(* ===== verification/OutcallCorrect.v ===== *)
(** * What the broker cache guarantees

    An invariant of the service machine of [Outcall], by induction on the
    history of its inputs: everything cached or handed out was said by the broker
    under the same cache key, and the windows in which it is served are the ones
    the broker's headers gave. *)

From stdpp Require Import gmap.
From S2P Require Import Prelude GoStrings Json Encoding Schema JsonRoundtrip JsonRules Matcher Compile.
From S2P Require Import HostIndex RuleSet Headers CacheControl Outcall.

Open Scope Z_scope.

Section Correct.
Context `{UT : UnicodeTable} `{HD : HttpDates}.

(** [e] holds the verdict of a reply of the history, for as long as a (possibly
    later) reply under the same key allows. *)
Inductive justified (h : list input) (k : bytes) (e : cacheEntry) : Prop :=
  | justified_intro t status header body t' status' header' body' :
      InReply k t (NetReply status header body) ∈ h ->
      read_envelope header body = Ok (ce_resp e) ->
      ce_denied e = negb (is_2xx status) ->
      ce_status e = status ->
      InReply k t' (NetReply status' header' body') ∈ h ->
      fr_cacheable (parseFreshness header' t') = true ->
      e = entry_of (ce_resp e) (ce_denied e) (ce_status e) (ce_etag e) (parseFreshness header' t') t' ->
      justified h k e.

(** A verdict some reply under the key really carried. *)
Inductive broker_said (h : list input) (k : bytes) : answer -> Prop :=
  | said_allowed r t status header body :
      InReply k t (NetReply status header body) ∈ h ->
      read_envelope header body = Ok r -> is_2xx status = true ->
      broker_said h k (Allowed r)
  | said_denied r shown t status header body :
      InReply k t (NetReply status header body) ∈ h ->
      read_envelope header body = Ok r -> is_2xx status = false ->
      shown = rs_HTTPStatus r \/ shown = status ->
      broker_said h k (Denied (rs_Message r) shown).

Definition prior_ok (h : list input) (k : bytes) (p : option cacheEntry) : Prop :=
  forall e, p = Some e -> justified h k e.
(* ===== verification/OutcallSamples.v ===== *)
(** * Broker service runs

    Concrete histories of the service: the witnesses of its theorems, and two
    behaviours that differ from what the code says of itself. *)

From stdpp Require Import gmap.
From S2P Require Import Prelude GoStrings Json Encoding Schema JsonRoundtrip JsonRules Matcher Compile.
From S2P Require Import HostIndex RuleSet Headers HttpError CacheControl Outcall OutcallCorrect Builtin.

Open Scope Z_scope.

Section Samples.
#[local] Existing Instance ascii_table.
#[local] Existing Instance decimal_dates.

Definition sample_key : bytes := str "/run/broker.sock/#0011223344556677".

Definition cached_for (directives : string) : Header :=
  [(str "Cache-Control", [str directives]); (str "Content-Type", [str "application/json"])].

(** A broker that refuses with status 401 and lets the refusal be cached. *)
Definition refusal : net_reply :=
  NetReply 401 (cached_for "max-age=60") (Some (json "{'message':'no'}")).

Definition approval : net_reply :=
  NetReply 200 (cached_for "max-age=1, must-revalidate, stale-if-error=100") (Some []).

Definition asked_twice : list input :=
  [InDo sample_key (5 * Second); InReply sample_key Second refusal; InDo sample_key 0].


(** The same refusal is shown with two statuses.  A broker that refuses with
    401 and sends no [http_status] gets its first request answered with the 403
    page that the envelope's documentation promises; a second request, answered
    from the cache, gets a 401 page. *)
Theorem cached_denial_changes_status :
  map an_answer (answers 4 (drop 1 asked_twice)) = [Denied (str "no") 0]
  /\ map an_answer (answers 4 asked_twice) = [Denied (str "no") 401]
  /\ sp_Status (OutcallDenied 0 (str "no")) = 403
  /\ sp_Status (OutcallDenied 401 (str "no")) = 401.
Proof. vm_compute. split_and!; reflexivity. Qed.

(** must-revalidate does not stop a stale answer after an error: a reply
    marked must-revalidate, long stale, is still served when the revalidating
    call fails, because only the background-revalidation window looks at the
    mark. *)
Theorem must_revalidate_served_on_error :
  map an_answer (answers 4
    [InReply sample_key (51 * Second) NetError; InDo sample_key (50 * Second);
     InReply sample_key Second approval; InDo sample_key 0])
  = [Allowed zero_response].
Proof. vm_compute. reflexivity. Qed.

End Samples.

━━━━━━━━━━━━━━━━━━━━

▶ [ACTIVITY]
Each line in the data that holds the string "gets" must be returned.

▶ [ANSWER TO THE PROBLEM]
    401 and sends no [http_status] gets its first request answered with the 403
    from the cache, gets a 401 page. *)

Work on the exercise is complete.